(* ===== verification/Dinode.v ===== *)
(** * Inodes on the disk

    struct dinode is read and written field by field: what iupdate stores is what ilock
    loads, and the other inodes of the block are untouched. *)

From S2P Require Import Prelude Riscv CString Kalloc Vm Spinlock Proc ProcSpec Headers Codec Sleeplock.
From S2P Require Import Uart Printf Bio Log Fs.

(** The fields of an inode are in the range of their C types. *)
Record inode_range (x : inode) : Prop := {
  ir_type : - 2 ^ 15 <= i_type x < 2 ^ 15;
  ir_major : - 2 ^ 15 <= i_major x < 2 ^ 15;
  ir_minor : - 2 ^ 15 <= i_minor x < 2 ^ 15;
  ir_nlink : - 2 ^ 15 <= i_nlink x < 2 ^ 15;
  ir_size : 0 <= i_size x < 2 ^ 32;
  ir_addrs : length (i_addrs x) = 13%nat /\ Forall (fun a => 0 <= a < 2 ^ 32) (i_addrs x)
}.

Section dinode.
Implicit Types (d : list Z) (o : nat) (x y : inode).

Lemma i16_small (x : Z) : - 2 ^ 15 <= x < 2 ^ 15 -> i16 x = x.
Proof.
  intros Hx. unfold i16, sint. destruct (Z_lt_dec x 0) as [Hn|Hn].
  - assert (x mod 2 ^ 16 = x + 2 ^ 16) as ->.
    { rewrite <- (Z_mod_plus_full x 1 (2 ^ 16)). apply Z.mod_small. lia. }
    destruct (Z.ltb_spec (x + 2 ^ 16) (2 ^ (16 - 1))); lia.
  - rewrite Z.mod_small by lia.
    destruct (Z.ltb_spec x (2 ^ (16 - 1))); lia.
Qed.
Lemma i16_get_put bs off v : (off + 2 <= length bs)%nat -> - 2 ^ 15 <= v < 2 ^ 15 ->
  i16 (get_le 2 (put_le 2 bs off (u16 v)) off) = v.
Proof.
  intros Hl Hv. rewrite get_put_same by done. change (256 ^ Z.of_nat 2) with (2 ^ 16).
  unfold u16. rewrite Z.mod_mod by lia. rewrite <- (i16_small v) at 2 by done.
  unfold i16, sint. by rewrite Z.mod_mod by lia.
Qed.

(** The addresses: 13 words from byte 12 of the struct on. *)
Lemma length_put_addrs_from addrs : forall i d o,
  length (foldl (fun d e => put_le 4 d (o + 12 + 4 * e.1) (u32 e.2)) d (zip (seq i (length addrs)) addrs)) = length d.
Proof. induction addrs as [|a addrs IH]; intros i d o; [done|]. simpl. by rewrite IH, length_put_le. Qed.
Lemma put_addrs_out addrs : forall i d o j, (j < o + 12 + 4 * i \/ o + 12 + 4 * (i + length addrs) <= j)%nat ->
  foldl (fun d e => put_le 4 d (o + 12 + 4 * e.1) (u32 e.2)) d (zip (seq i (length addrs)) addrs) !! j = d !! j.
Proof.
  induction addrs as [|a addrs IH]; intros i d o j Hj; [done|]. cbn [length seq zip_with foldl].
  rewrite IH by (simpl in Hj; lia). apply put_le_out. cbn [fst]. simpl in Hj. lia.
Qed.
Lemma put_addrs_in addrs : forall i d o k a, (o + 12 + 4 * (i + length addrs) <= length d)%nat -> addrs !! k = Some a ->
  0 <= a < 2 ^ 32 ->
  get_le 4 (foldl (fun d e => put_le 4 d (o + 12 + 4 * e.1) (u32 e.2)) d (zip (seq i (length addrs)) addrs)) (o + 12 + 4 * (i + k)) = a.
Proof.
  induction addrs as [|b addrs IH]; intros i d o k a Hl Hk Ha; [done|]. cbn [length seq zip_with foldl].
  destruct k as [|k].
  - injection Hk as ->. rewrite (get_le_ext 4 _ (put_le 4 d (o + 12 + 4 * i) (u32 a))).
    + rewrite Nat.add_0_r, get_put_same by (simpl in Hl; lia). change (256 ^ Z.of_nat 4) with (2 ^ 32).
      unfold u32. rewrite Zmod_mod. by apply Z.mod_small.
    + intros j Hj. apply put_addrs_out. lia.
  - rewrite <- (IH (S i) (put_le 4 d (o + 12 + 4 * i) (u32 b)) o k a); [do 2 f_equal; lia| |done|done].
    rewrite length_put_le. simpl in Hl. lia.
Qed.

(** Outside the struct nothing changes. *)
Lemma length_store d o x : length (i_addrs x) = 13%nat -> length (store_dinode d o x) = length d.
Proof.
  intros Hl. unfold store_dinode, put_addrs. rewrite <- Hl, length_put_addrs_from. by rewrite !length_put_le.
Qed.
Lemma store_out d o x j : length (i_addrs x) = 13%nat -> (j < o \/ o + 64 <= j)%nat -> store_dinode d o x !! j = d !! j.
Proof.
  intros Hl Hj. unfold store_dinode, put_addrs. rewrite <- Hl, put_addrs_out by lia. rewrite !put_le_out by lia. done.
Qed.

Lemma load_store d o x y : inode_range x -> (o + 64 <= length d)%nat ->
  load_dinode (store_dinode d o x) o y =
  y <| i_type := i_type x |> <| i_major := i_major x |> <| i_minor := i_minor x |> <| i_nlink := i_nlink x |>
    <| i_size := i_size x |> <| i_addrs := i_addrs x |>.
Proof.
  intros [R1 R2 R3 R4 R5 [R6 R7]] Hl. unfold load_dinode.
  set (d5 := put_le 4 (put_le 2 (put_le 2 (put_le 2 (put_le 2 d o (u16 (i_type x))) (o + 2) (u16 (i_major x))) (o + 4) (u16 (i_minor x)))
                 (o + 6) (u16 (i_nlink x))) (o + 8) (u32 (i_size x))).
  assert (Hd : store_dinode d o x = put_addrs d5 o (i_addrs x)) by done.
  assert (Hlen : length d5 = length d) by (unfold d5; by rewrite !length_put_le).
  assert (Hlow : forall n k, (k + n <= 12)%nat -> get_le n (put_addrs d5 o (i_addrs x)) (o + k) = get_le n d5 (o + k)).
  { intros n k Hk. apply get_le_ext. intros i Hi. unfold put_addrs. rewrite <- R6. apply put_addrs_out. lia. }
  assert (E1 : di_type (store_dinode d o x) o = i_type x).
  { unfold di_type. rewrite Hd. pose proof (Hlow 2%nat 0%nat ltac:(lia)) as H0. rewrite Nat.add_0_r in H0. rewrite H0.
    unfold d5. rewrite !get_put_other by lia. by apply i16_get_put; [lia|]. }
  assert (E2 : i16 (get_le 2 (store_dinode d o x) (o + 2)) = i_major x).
  { rewrite Hd, Hlow by lia. unfold d5. rewrite !get_put_other by lia. apply i16_get_put; [rewrite length_put_le; lia|done]. }
  assert (E3 : i16 (get_le 2 (store_dinode d o x) (o + 4)) = i_minor x).
  { rewrite Hd, Hlow by lia. unfold d5. do 2 rewrite get_put_other by lia. apply i16_get_put; [rewrite !length_put_le; lia|done]. }
  assert (E4 : i16 (get_le 2 (store_dinode d o x) (o + 6)) = i_nlink x).
  { rewrite Hd, Hlow by lia. unfold d5. rewrite get_put_other by lia. apply i16_get_put; [rewrite !length_put_le; lia|done]. }
  assert (E5 : get_le 4 (store_dinode d o x) (o + 8) = i_size x).
  { rewrite Hd, Hlow by lia. unfold d5. rewrite get_put_same by (rewrite !length_put_le; lia). change (256 ^ Z.of_nat 4) with (2 ^ 32).
    unfold u32. rewrite Zmod_mod. by apply Z.mod_small. }
  assert (E6 : di_addr (store_dinode d o x) o <$> seq 0 13 = i_addrs x).
  { apply list_eq. intros k. rewrite list_lookup_fmap. destruct (decide (k < 13)%nat) as [Hk|Hk].
    - rewrite lookup_seq_lt by done. simpl. destruct (lookup_lt_is_Some_2 (i_addrs x) k) as [a Ha]; [lia|]. rewrite Ha. f_equal.
      unfold di_addr. rewrite Hd. unfold put_addrs. rewrite <- R6. apply (put_addrs_in (i_addrs x) 0 d5 o k a); [rewrite Hlen; lia|done|].
      rewrite Forall_forall in R7. apply R7. by eapply list_elem_of_lookup_2.
    - rewrite (lookup_ge_None_2 (seq 0 13)) by (rewrite length_seq; lia). rewrite (lookup_ge_None_2 (i_addrs x)) by lia. done. }
  by rewrite E1, E2, E3, E4, E5, E6.
Qed.
End dinode.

→ Task item: From the records above, quote only the lines running from the line with "induction addrs as [|b" to the line with "assert (Hlow : forall", both lines included.

→ Written answer:
  induction addrs as [|b addrs IH]; intros i d o k a Hl Hk Ha; [done|]. cbn [length seq zip_with foldl].
  destruct k as [|k].
  - injection Hk as ->. rewrite (get_le_ext 4 _ (put_le 4 d (o + 12 + 4 * i) (u32 a))).
    + rewrite Nat.add_0_r, get_put_same by (simpl in Hl; lia). change (256 ^ Z.of_nat 4) with (2 ^ 32).
      unfold u32. rewrite Zmod_mod. by apply Z.mod_small.
    + intros j Hj. apply put_addrs_out. lia.
  - rewrite <- (IH (S i) (put_le 4 d (o + 12 + 4 * i) (u32 b)) o k a); [do 2 f_equal; lia| |done|done].
    rewrite length_put_le. simpl in Hl. lia.
Qed.

(** Outside the struct nothing changes. *)
Lemma length_store d o x : length (i_addrs x) = 13%nat -> length (store_dinode d o x) = length d.
Proof.
  intros Hl. unfold store_dinode, put_addrs. rewrite <- Hl, length_put_addrs_from. by rewrite !length_put_le.
Qed.
Lemma store_out d o x j : length (i_addrs x) = 13%nat -> (j < o \/ o + 64 <= j)%nat -> store_dinode d o x !! j = d !! j.
Proof.
  intros Hl Hj. unfold store_dinode, put_addrs. rewrite <- Hl, put_addrs_out by lia. rewrite !put_le_out by lia. done.
Qed.

Lemma load_store d o x y : inode_range x -> (o + 64 <= length d)%nat ->
  load_dinode (store_dinode d o x) o y =
  y <| i_type := i_type x |> <| i_major := i_major x |> <| i_minor := i_minor x |> <| i_nlink := i_nlink x |>
    <| i_size := i_size x |> <| i_addrs := i_addrs x |>.
Proof.
  intros [R1 R2 R3 R4 R5 [R6 R7]] Hl. unfold load_dinode.
  set (d5 := put_le 4 (put_le 2 (put_le 2 (put_le 2 (put_le 2 d o (u16 (i_type x))) (o + 2) (u16 (i_major x))) (o + 4) (u16 (i_minor x)))
                 (o + 6) (u16 (i_nlink x))) (o + 8) (u32 (i_size x))).
  assert (Hd : store_dinode d o x = put_addrs d5 o (i_addrs x)) by done.
  assert (Hlen : length d5 = length d) by (unfold d5; by rewrite !length_put_le).
  assert (Hlow : forall n k, (k + n <= 12)%nat -> get_le n (put_addrs d5 o (i_addrs x)) (o + k) = get_le n d5 (o + k)).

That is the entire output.